■ Entries supplied
(* ===== verification/ParamsBuilder.v ===== *)
(** Building parameters: [core/src/params.rs] and [core/src/traits.rs].

    [ParamsBuilder] writes JSON text piece by piece into a byte buffer; an
    insertion that fails leaves in the buffer what the serialiser had written. *)
From stdpp Require Import base gmap strings list.
From Stdlib Require Import Ascii.
From S2P Require Import Prelude Serde RefJson.

Record ParamsBuilder : Type := MkParamsBuilder {
  pb_bytes : string;
  pb_start : ascii;
  pb_end : ascii
}.

Module ParamsBuilder.
Section Ops.
Context {J : SerdeJson}.
Definition new (start end_ : ascii) : ParamsBuilder := MkParamsBuilder "" start end_.
Definition positional : ParamsBuilder := new "["%char "]"%char.
Definition named : ParamsBuilder := new "{"%char "}"%char.

Definition push (b : ParamsBuilder) (s : string) : ParamsBuilder :=
  MkParamsBuilder (pb_bytes b +:+ s) (pb_start b) (pb_end b).
Definition maybe_initialize (b : ParamsBuilder) : ParamsBuilder :=
  if decide (pb_bytes b = "") then push b (String (pb_start b) "") else b.

(** [serde_json::to_writer(&mut self.bytes, v)?]. *)
Definition write (v : Ser) : SM ParamsBuilder unit unit := λ b,
  let '(t, ok) := events_text (json_events v) in
  (if ok then Ok () else Err (), push b t).
Definition push_m (s : string) : SM ParamsBuilder unit unit := λ b, (Ok (), push b s).

Definition insert_named (name : string) (value : Ser) : SM ParamsBuilder unit unit :=
  (λ b, (Ok (), maybe_initialize b)) ≫= λ _,
  write (SerStr name) ≫= λ _, push_m ":" ≫= λ _, write value ≫= λ _, push_m ",".
Definition insert (value : Ser) : SM ParamsBuilder unit unit :=
  (λ b, (Ok (), maybe_initialize b)) ≫= λ _,
  write value ≫= λ _, push_m ",".

(** Replaces the last byte when it is a comma, and appends otherwise. *)
Fixpoint close (e : ascii) (s : string) : string :=
  match s with
  | EmptyString => String e ""
  | String c EmptyString =>
    if decide (c = ","%char) then String e "" else String c (String e "")
  | String c s' => String c (close e s')
  end.
(** [RawValue::from_string(..).expect(..)]. *)
Definition build (b : ParamsBuilder) : Result Panicked (option string) :=
  if decide (pb_bytes b = "") then Ok None
  else
    let json_str := close (pb_end b) (pb_bytes b) in
    match de_raw json_str with Some raw => Ok (Some raw) | None => Err Panic end.
End Ops.
End ParamsBuilder.

(** [ArrayParams] and [ObjectParams] wrap the builder. *)
Module ArrayParams.
Section Ops.
Context {J : SerdeJson}.
Definition new : ParamsBuilder := ParamsBuilder.positional.
Definition insert : Ser → SM ParamsBuilder unit unit := ParamsBuilder.insert.
Definition to_rpc_params (b : ParamsBuilder) : Result Panicked (option string) :=
  ParamsBuilder.build b.
End Ops.
End ArrayParams.
Module ObjectParams.
Section Ops.
Context {J : SerdeJson}.
Definition new : ParamsBuilder := ParamsBuilder.named.
Definition insert : string → Ser → SM ParamsBuilder unit unit := ParamsBuilder.insert_named.
Definition to_rpc_params (b : ParamsBuilder) : Result Panicked (option string) :=
  ParamsBuilder.build b.
End Ops.
End ObjectParams.

(** [BatchRequestBuilder]: methods and parameters, in order of insertion. *)
Module BatchRequestBuilder.
Definition T : Type := list (string * option string).
Definition new : T := [].
(** [params] is the result of [value.to_rpc_params()]. *)
Definition insert {E} (method : string) (params : Result E (option string)) (b : T)
    : Result E T :=
  p ← params; Ok (b ++ [(method, p)]).
Definition build (b : T) : Result unit T :=
  match b with [] => Err () | _ => Ok b end.
End BatchRequestBuilder.

(** Slices, vectors, arrays and tuples serialise themselves; a [RawValue] is
    already parameters. *)
Definition to_rpc_params {J : SerdeJson} (v : Ser) : Result unit (option string) :=
  json ← ok_or (json_write v) (); Ok (Some json).
Definition raw_to_rpc_params (raw : string) : Result unit (option string) := Ok (Some raw).

(** ** The text the builder produces *)

Fixpoint insert_all {J : SerdeJson} (vs : list Ser) : SM ParamsBuilder unit unit :=
  match vs with
  | [] => mret ()
  | v :: vs' => ArrayParams.insert v ≫= λ _, insert_all vs'
  end.
(** [rpc_params!]: a value that cannot be serialised is a panic. *)
Definition rpc_params {J : SerdeJson} (vs : list Ser) : Result Panicked ParamsBuilder :=
  match insert_all vs ArrayParams.new with (Ok _, params) => Ok params | (Err _, _) => Err Panic end.
Fixpoint insert_all_named {J : SerdeJson} (vs : list (string * Ser)) : SM ParamsBuilder unit unit :=
  match vs with
  | [] => mret ()
  | v :: vs' => ObjectParams.insert v.1 v.2 ≫= λ _, insert_all_named vs'
  end.

Example params_of_values :
  snd (insert_all (J := ref_json) [SerInt 1; SerStr "a"] ArrayParams.new) =
    MkParamsBuilder (q "[1,'a',") "[" "]" ∧
  ArrayParams.to_rpc_params (J := ref_json) (MkParamsBuilder (q "[1,'a',") "[" "]") =
    Ok (Some (q "[1,'a']")) ∧
  ArrayParams.to_rpc_params (J := ref_json) ArrayParams.new = Ok None.
Proof. vm_compute. repeat split. Qed.

Section Props.
Context {J : SerdeJson}.

(** The chunks of a value that serialises are its text. *)
Definition writes (v : Ser) (t : string) : Prop :=
  json_write v = Some t ∧ events_text (json_events v) = (t, true).

Lemma insert_writes v t b : writes v t →
  ArrayParams.insert v b =
  (Ok (), ParamsBuilder.push (ParamsBuilder.maybe_initialize b) (t +:+ ",")).
Proof.
  intros [_ E]. unfold ArrayParams.insert, ParamsBuilder.insert, mbind, SM_bind.
  unfold ParamsBuilder.write, ParamsBuilder.push_m. rewrite E. cbn.
  unfold ParamsBuilder.push; cbn. by rewrite append_assoc'.
Qed.

Lemma insert_named_writes k v tk t b : writes (SerStr k) tk → writes v t →
  ObjectParams.insert k v b =
  (Ok (), ParamsBuilder.push (ParamsBuilder.maybe_initialize b) (tk +:+ ":" +:+ t +:+ ",")).
Proof.
  intros [_ Ek] [_ E]. unfold ObjectParams.insert, ParamsBuilder.insert_named, mbind, SM_bind.
  unfold ParamsBuilder.write, ParamsBuilder.push_m. rewrite Ek, E. cbn.
  unfold ParamsBuilder.push; cbn. by rewrite !append_assoc'.
Qed.

Lemma close_comma e s : ParamsBuilder.close e (s +:+ ",") = s +:+ String e "".
Proof.
  induction s as [|c s IH]; [done|]. destruct s as [|d s]; [done|].
  cbn [String.append] in *. change (ParamsBuilder.close e (String c (String d (s +:+ ","))))
    with (String c (ParamsBuilder.close e (String d (s +:+ ",")))). by rewrite IH.
Qed.

Lemma build_commas s e ts : ts ≠ [] →
  ParamsBuilder.build (MkParamsBuilder (String s "" +:+ commas ts) s e) =
  match de_raw (String s "" +:+ join ts +:+ String e "") with
  | Some raw => Ok (Some raw) | None => Err Panic end.
Proof.
  intros Hne. unfold ParamsBuilder.build; cbn [pb_bytes pb_end].
  rewrite decide_False by done. rewrite commas_join by done.
  change (String s "" +:+ (join ts +:+ ",")) with (String s (join ts) +:+ ",").
  by rewrite close_comma.
Qed.

Lemma push_nonempty b c s : pb_bytes (ParamsBuilder.push b (s +:+ String c "")) ≠ "".
Proof. cbn. apply append_ne_r, append_nonempty. Qed.

Lemma insert_all_spec vs ts b : Forall2 writes vs ts → pb_bytes b ≠ "" →
  insert_all vs b = (Ok (), ParamsBuilder.push b (commas ts)).
Proof.
  intros Hw. revert b. induction Hw as [|v t vs ts W _ IH]; intros b Hb; cbn [insert_all].
  - unfold mret, SM_ret, ParamsBuilder.push; cbn. rewrite append_nil_r. by destruct b.
  - unfold mbind, SM_bind. rewrite (insert_writes v t) by done.
    unfold ParamsBuilder.maybe_initialize. rewrite decide_False by done.
    rewrite IH by apply push_nonempty. unfold ParamsBuilder.push; cbn.
    by rewrite !append_assoc'.
Qed.

Lemma insert_all_named_spec vs ts b :
  Forall2 (λ kv t, ∃ tk tv, writes (SerStr kv.1) tk ∧ writes kv.2 tv ∧ t = tk +:+ ":" +:+ tv)
    vs ts →
  pb_bytes b ≠ "" →
  insert_all_named vs b = (Ok (), ParamsBuilder.push b (commas ts)).
Proof.
  intros Hw. revert b.
  induction Hw as [|[k v] t vs ts (tk & tv & Wk & Wv & ->) _ IH]; intros b Hb; cbn [insert_all_named].
  - unfold mret, SM_ret, ParamsBuilder.push; cbn. rewrite append_nil_r. by destruct b.
  - unfold mbind, SM_bind. rewrite (insert_named_writes k v tk tv) by done.
    unfold ParamsBuilder.maybe_initialize. rewrite decide_False by done.
    rewrite IH.
    + unfold ParamsBuilder.push; cbn. by append_norm.
    + cbn. do 2 apply append_ne_r. done.
Qed.
(** The text of the array, and of the object. *)
Definition named_writes (kv : string * Ser) (t : string) : Prop :=
  ∃ tk tv, writes (SerStr kv.1) tk ∧ writes kv.2 tv ∧ t = tk +:+ ":" +:+ tv.
Lemma array_params_text vs ts : Forall2 writes vs ts → ts ≠ [] → is_Some (json_read ("[" +:+ join ts +:+ "]")) →
  let '(r, b) := insert_all vs ArrayParams.new in
  r = Ok () ∧ ArrayParams.to_rpc_params b = Ok (Some ("[" +:+ join ts +:+ "]")).
Proof.
  intros Hv Hne [n Ha]. destruct Hv as [|v t vs ts W Hv]; [done|]. cbn [insert_all]. unfold mbind, SM_bind.
  rewrite (insert_writes v t) by done. rewrite (insert_all_spec vs ts) by (done || apply push_nonempty).
  split; [done|].
  pose proof (build_commas "["%char "]"%char (t :: ts) ltac:(done)) as B.
  unfold de_raw in B. rewrite Ha in B. rewrite <-B.
  unfold ArrayParams.to_rpc_params. f_equal. unfold ParamsBuilder.push; cbn. by append_norm.
Qed.
Lemma object_params_text nvs nts : Forall2 named_writes nvs nts → nts ≠ [] →
  is_Some (json_read ("{" +:+ join nts +:+ "}")) →
  let '(r, b) := insert_all_named nvs ObjectParams.new in
  r = Ok () ∧ ObjectParams.to_rpc_params b = Ok (Some ("{" +:+ join nts +:+ "}")).
Proof.
  intros Hn Hne [m Ho]. destruct Hn as [|[k v] t nvs nts (tk & tv & Wk & W & ->) Hn]; [done|].
  cbn [insert_all_named]. unfold mbind, SM_bind. rewrite (insert_named_writes k v tk tv) by done.
  rewrite (insert_all_named_spec nvs nts) by (done || (cbn; do 2 apply append_ne_r; done)).
  split; [done|].
  pose proof (build_commas "{"%char "}"%char ((tk +:+ ":" +:+ tv) :: nts) ltac:(done)) as B.
  unfold de_raw in B. rewrite Ho in B. rewrite <-B.
  unfold ObjectParams.to_rpc_params. f_equal. unfold ParamsBuilder.push; cbn. by append_norm.
Qed.
(** Inserting values one by one and building gives the text of the JSON array
    of the values (of the object, for named values), with the separators in the
    right places; without an insertion there are no parameters. *)
Theorem params_builder_text vs ts nvs nts :
  Forall2 writes vs ts → ts ≠ [] → Forall2 named_writes nvs nts → nts ≠ [] →
  is_Some (json_read ("[" +:+ join ts +:+ "]")) → is_Some (json_read ("{" +:+ join nts +:+ "}")) →
  (let '(r, b) := insert_all vs ArrayParams.new in
   r = Ok () ∧ ArrayParams.to_rpc_params b = Ok (Some ("[" +:+ join ts +:+ "]"))) ∧
  (let '(r, b) := insert_all_named nvs ObjectParams.new in
   r = Ok () ∧ ObjectParams.to_rpc_params b = Ok (Some ("{" +:+ join nts +:+ "}"))) ∧
  ArrayParams.to_rpc_params ArrayParams.new = Ok None ∧
  ObjectParams.to_rpc_params ObjectParams.new = Ok None.
Proof.
  intros Hv Hne Hn Hnne Ha Ho. split_and!; [by apply array_params_text|by apply object_params_text|done..].
Qed.

(** The parameters of [rpc_params!] are the text of the array of its arguments; it
    panics exactly when one of them cannot be serialised. *)
Theorem rpc_params_text vs :
  (rpc_params vs = Err Panic ↔ Exists (λ v, (events_text (json_events v)).2 = false) vs) ∧
  ∀ ts, Forall2 writes vs ts → ts ≠ [] → is_Some (json_read ("[" +:+ join ts +:+ "]")) →
    ∃ b, rpc_params vs = Ok b ∧ ArrayParams.to_rpc_params b = Ok (Some ("[" +:+ join ts +:+ "]")).
Proof.
  split.
  - unfold rpc_params. generalize ArrayParams.new. induction vs as [|v vs IH]; intros b; cbn [insert_all].
    { unfold mret, SM_ret. split; [done|]. by intros ?%Exists_nil. }
    rewrite Exists_cons. unfold mbind, SM_bind, ArrayParams.insert at 1, ParamsBuilder.insert, mbind, SM_bind, ParamsBuilder.write.
    destruct (events_text (json_events v)) as [t [|]] eqn:E; cbn.
    + rewrite <-IH. naive_solver.
    + naive_solver.
  - intros ts Hw Hne Hr. pose proof (array_params_text vs ts Hw Hne Hr) as H. unfold rpc_params.
    destruct (insert_all vs ArrayParams.new) as [r b]. destruct H as [-> H]. by exists b.
Qed.
End Props.

Lemma params_builder_text_witness :
  (let '(r, b) := insert_all (J := ref_json) [SerInt 1; SerStr "a"] ArrayParams.new in
   r = Ok () ∧ ArrayParams.to_rpc_params (J := ref_json) b = Ok (Some (q "[1,'a']"))).
Proof.
  refine (proj1 (@params_builder_text ref_json [SerInt 1; SerStr "a"] ["1"; q "'a'"]
    [("k", SerInt 2)] [q "'k':2"] _ _ _ _ _ _));
    [| discriminate | | discriminate | vm_compute; eexists; reflexivity ..].
  - do 2 (apply Forall2_cons; split; [split; vm_compute; reflexivity|]). apply Forall2_nil_2.
  - apply Forall2_cons; split; [|apply Forall2_nil_2].
    exists (q "'k'"), "2". repeat split; vm_compute; reflexivity.
Defined.

(** An insertion that fails half way leaves text behind that [build] panics on. *)
Example failed_insert_then_build :
  let '(r, b) := ArrayParams.insert (J := ref_json) (SerSeq [SerInt 1; SerFail]) ArrayParams.new in
  r = Err () ∧ ArrayParams.to_rpc_params (J := ref_json) b = Err Panic.
Proof. vm_compute. split; reflexivity. Qed.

■ Assignment
Would you retype the lines above from the one with "Definition new : ParamsBuilder := ParamsBuilder.named." down to the one with "End ObjectParams.", word for word, both ends included and no other lines?

■ Response for this exercise
Definition new : ParamsBuilder := ParamsBuilder.named.
Definition insert : string → Ser → SM ParamsBuilder unit unit := ParamsBuilder.insert_named.
Definition to_rpc_params (b : ParamsBuilder) : Result Panicked (option string) :=
  ParamsBuilder.build b.
End Ops.
End ObjectParams.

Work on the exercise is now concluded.